-- Work task --
Wherever a line below holds the word "Prop", copy that line.

..........

(** A new user's row. *)
Lemma insert_user_ok s u t t' :
  tables_ok s t → insert_user pg_lower u t = Some t' → u_IsSuperadmin u = false →
  valid_utf8 (u_ID u) = true → valid_utf8 (u_OrganizationID u) = true →
  (u_OrganizationID u = is_defaultOrgID s → was_bootstrap (u_Email u)) →
  (∀ id x, it_users t !! id = Some x → u_OrganizationID x = u_OrganizationID u → u_OrganizationID u = is_defaultOrgID s) →
  tables_ok s t' ∧ tables_keep t t' ∧ it_users t' !! u_ID u = Some u.
Proof.
  intros [Hk Htx Ho Hs Hd He Hsb Ha] (Hn & Horg & Hem & Hsub & ->)%insert_user_inv Hsu Hv Hvo Hdef Hnew.
  assert (Hfree : ∀ id x, it_users t !! id = Some x → u_Email x ≠ u_Email u).
  { intros id x H. apply (user_where_None _ _ _ _ Hem) in H. by apply bool_decide_eq_false in H. }
  assert (Hfree' : ∀ id x, it_users t !! id = Some x → u_GoogleSub x ≠ u_GoogleSub u).
  { intros id x H. apply (user_where_None _ _ _ _ Hsub) in H. by apply bool_decide_eq_false in H. }
  split_and!; [| |apply lookup_insert_eq].
  - split; simpl.
    + intros id x [[<- <-]|[_ H]]%lookup_insert_Some; [done|by apply Hk].
    + intros id x [[<- <-]|[_ H]]%lookup_insert_Some; [done|by apply Htx].
    + intros id x [[<- <-]|[_ H]]%lookup_insert_Some; [done|by apply (Ho id)].
    + intros id x [[<- <-]|[_ H]]%lookup_insert_Some Hx; [congruence|by apply Hs].
    + intros id x [[<- <-]|[_ H]]%lookup_insert_Some; [done|by apply (Hd id)].
    + intros id x id' x' [[<- <-]|[_ H]]%lookup_insert_Some [[<- <-]|[_ H']]%lookup_insert_Some Heq; [done| | |by eapply He].
      * by destruct (Hfree _ _ H').
      * by destruct (Hfree _ _ H).
    + intros id x id' x' [[<- <-]|[_ H]]%lookup_insert_Some [[<- <-]|[_ H']]%lookup_insert_Some Heq; [done| | |by eapply Hsb].
      * by destruct (Hfree' _ _ H').
      * by destruct (Hfree' _ _ H).
    + intros id x id' x' [[<- <-]|[_ H]]%lookup_insert_Some [[<- <-]|[_ H']]%lookup_insert_Some Heq Hnd; [done| | |by eapply Ha].
      * destruct Hnd. by apply (Hnew _ _ H').
      * destruct Hnd. rewrite Heq. by apply (Hnew _ _ H).
  - split; simpl; [|done|done|done]. intros id x H. exists x. rewrite lookup_insert_ne by congruence. split; [done|reflexivity].
Qed.

(** The id drawn for a new organisation is new. *)
Definition fresh_org (s : IdStore) (rnd : draws) (t : id_tables) : Prop :=
  ∀ id, newID "org_" (dr_org rnd) = Some id → it_orgs t !! id = None ∧ id ≠ is_defaultOrgID s.

(** What every transaction that returns a user leaves: the tables in order, and
    the user as the row has it. *)
Definition returns (s : IdStore) (t : id_tables) (u : User) (t' : id_tables) : Prop :=
  tables_ok s t' ∧ tables_keep t t' ∧ it_users t' !! u_ID u = Some u.

(** The organisation a new user gets has nobody in it, unless it is the default one. *)
Lemma new_org_alone s rnd email t orgID orgName (name : string) :
  known s → tables_ok s t → fresh_org s rnd t → valid_utf8 (is_defaultOrgID s) = true →
  (if is_bootstrap s email then Some (is_defaultOrgID s, is_defaultOrgName s)
   else (λ id, (id, name)) <$> newID "org_" (dr_org rnd)) = Some (orgID, orgName) →
  valid_utf8 orgID = true ∧ (orgID = is_defaultOrgID s → was_bootstrap email) ∧
  ∀ id x, it_users t !! id = Some x → u_OrganizationID x = orgID → orgID = is_defaultOrgID s.
Proof.
  intros Hkn Ht Hf Hv. destruct (is_bootstrap s email) eqn:Hb.
  - intros [= <- <-]. split_and!; [done| |done]. intros _. by apply (bootstrap_was s).
  - destruct (newID _ _) as [id0|] eqn:Hid; [|done]. intros [= <- <-]. destruct (Hf _ Hid) as [Hn Hd]. split_and!.
    + by apply (newID_valid "org_" _ _ eq_refl Hid).
    + done.
    + intros id x H <-. destruct (to_org _ _ Ht _ _ H). congruence.
Qed.

Lemma create_ok s rnd now p email t u t' :
  known s → tables_ok s t → fresh_org s rnd t → valid_utf8 (is_defaultOrgID s) = true →
  create pg_lower s rnd now p email t = Ok (u, t') → returns s t u t' ∧ u_GoogleSub u = pf_Sub p.
Proof.
  intros Hkn Ht Hf Hv. unfold create. destruct (newID "usr_" _) as [userID|] eqn:Huid; [|done].
  destruct (if is_bootstrap s email then _ else _) as [[orgID orgName]|] eqn:Horg; [|done].
  destruct (new_org_alone _ _ _ _ _ _ _ Hkn Ht Hf Hv Horg) as (Hvo & Hdef & Hnew).
  destruct (negb (pg_text orgName)); [done|]. cbn zeta. destruct (insert_user _ _ _) as [t1|] eqn:Hi; [|done]. intros [= <- <-].
  destruct (insert_org_ok s orgID orgName t Ht) as [Ht0 Hk0].
  apply (insert_user_ok s) in Hi as (H1 & H2 & H3); try done.
  - split; [|done]. destruct (is_bootstrap s email); [split_and!; [done|by etrans|done]|].
    destruct (set_owner_ok s orgID userID t1 H1) as [H4 H5]. split_and!; [done|by etrans; [|etrans]|by rewrite set_owner_users].
  - by apply (newID_valid "usr_" _ _ eq_refl Huid).
  - intros id x. rewrite insert_org_users. apply Hnew.
Qed.

Lemma grant_ok s rnd now u t u' t' :
  known s → tables_ok s t → it_users t !! u_ID u = Some u → is_bootstrap s (u_Email u) = true → grant rnd now u t = Ok (u', t') →
  returns s t u' t' ∧ u_GoogleSub u' = u_GoogleSub u.
Proof.
  intros Hkn Ht Hu Hb. unfold grant. destruct (u_IsSuperadmin u) eqn:Hsu.
  { intros [= <- <-]. split; [|done]. by split_and!. }
  destruct (audit _ _ _ _ _ _ _) as [t1|] eqn:Ha; [|done]. intros [= <- <-].
  apply audit_inv in Ha as (e & He1 & He2 & ->). split; [|done].
  destruct (tables_ok_ext s t (with_audit (cons e) t) Ht) as [H1 H2]; [done|done|intros e' ?; by right|done|].
  replace (with_users (alter as_superadmin (u_ID u)) _) with (with_users <[u_ID u := as_superadmin u]> (with_audit (cons e) t)).
  - destruct (update_user_ok s (with_audit (cons e) t) u (as_superadmin u) H1 Hu eq_refl) as [H3 H4]; [by split|..].
    + intros _. right. split; [by apply (bootstrap_was s)|]. exists e. split; [by left|done].
    + split_and!; [done|by etrans|apply lookup_insert_eq].
  - unfold with_users, with_audit. f_equal. simpl. apply map_eq. intros id. destruct (decide (u_ID u = id)) as [<-|Hne].
    + by rewrite lookup_insert_eq, lookup_alter_eq, Hu.
    + by rewrite lookup_insert_ne, lookup_alter_ne.
Qed.

Lemma claim_ok s rnd now u t u' t' :
  tables_ok s t → it_users t !! u_ID u = Some u → claim_default_org s rnd now u t = Ok (u', t') → returns s t u' t' ∧ u' = u.
Proof.
  intros Ht Hu. unfold claim_default_org. assert (returns s t u t) by (by split_and!).
  destruct (it_orgs t !! _) as [o|]; [|by intros [= <- <-]]. case_match; [by intros [= <- <-]|].
  destruct (audit _ _ _ _ _ _ _) as [t1|] eqn:Ha; [|done]. intros [= <- <-]. apply audit_inv in Ha as (e & _ & _ & ->).
  destruct (tables_ok_ext s t (with_audit (cons e) t) Ht) as [H1 H2]; [done|done|intros e' ?; by right|done|].
  destruct (set_owner_ok s (is_defaultOrgID s) (u_ID u) _ H1) as [H3 H4].
  split; [|done]. split_and!; [done|by etrans|by rewrite set_owner_users].
Qed.

Lemma applyBootstrap_ok s rnd now u t u' t' :
  known s → tables_ok s t → it_users t !! u_ID u = Some u → applyBootstrap s rnd now u t = Ok (u', t') →
  returns s t u' t' ∧ u_GoogleSub u' = u_GoogleSub u.
Proof.
  intros Hkn Ht Hu. unfold applyBootstrap. destruct (is_bootstrap s (u_Email u)) eqn:Hb.
  - destruct (grant _ _ _ _) as [[u1 t1]|] eqn:Hg; [|done]. apply (grant_ok s) in Hg as [(H1 & H2 & H3) Hsub]; try done.
    intros Hc. apply (claim_ok s) in Hc as [(H4 & H5 & H6) ->]; try done. split; [|done]. split_and!; [done|by etrans|done].
  - intros [= <- <-]. split; [|done]. by split_and!.
Qed.

Lemma sign_in_ok s rnd now p t u b t' :
  known s → tables_ok s t → fresh_org s rnd t → valid_utf8 (is_defaultOrgID s) = true →
  sign_in_body ToLower pg_lower s rnd now p t = Ok (u, b, t') → returns s t u t' ∧ u_GoogleSub u = pf_Sub p.
Proof.
  intros Hkn Ht Hf Hv. unfold sign_in_body. destruct (signInExisting _ _ _) as [[[u0 t0]|]|] eqn:Hs; [| |done].
  - apply (signInExisting_ok s) in Hs as (H1 & H2 & H3 & Hsub); [|done].
    destruct (applyBootstrap _ _ _ _ _) as [[u1 t1]|] eqn:Hb; [|done]. intros [= <- <- <-].
    apply (applyBootstrap_ok s) in Hb as [(H4 & H5 & H6) Hsub']; try done. split; [|congruence]. split_and!; [done|by etrans|done].
  - destruct (user_where _ _) eqn:Hw; [done|]. destruct (create _ _ _ _ _ _ _) as [[u0 t0]|] eqn:Hc; [|done].
    apply create_ok in Hc as [(H1 & H2 & H3) Hsub]; try done.
    destruct (applyBootstrap _ _ _ _ _) as [[u1 t1]|] eqn:Hb; [|done]. intros [= <- <- <-].
    apply (applyBootstrap_ok s) in Hb as [(H4 & H5 & H6) Hsub']; try done. split; [|congruence]. split_and!; [done|by etrans|done].
Qed.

..........

-- Response below --
Definition fresh_org (s : IdStore) (rnd : draws) (t : id_tables) : Prop :=
Definition returns (s : IdStore) (t : id_tables) (u : User) (t' : id_tables) : Prop :=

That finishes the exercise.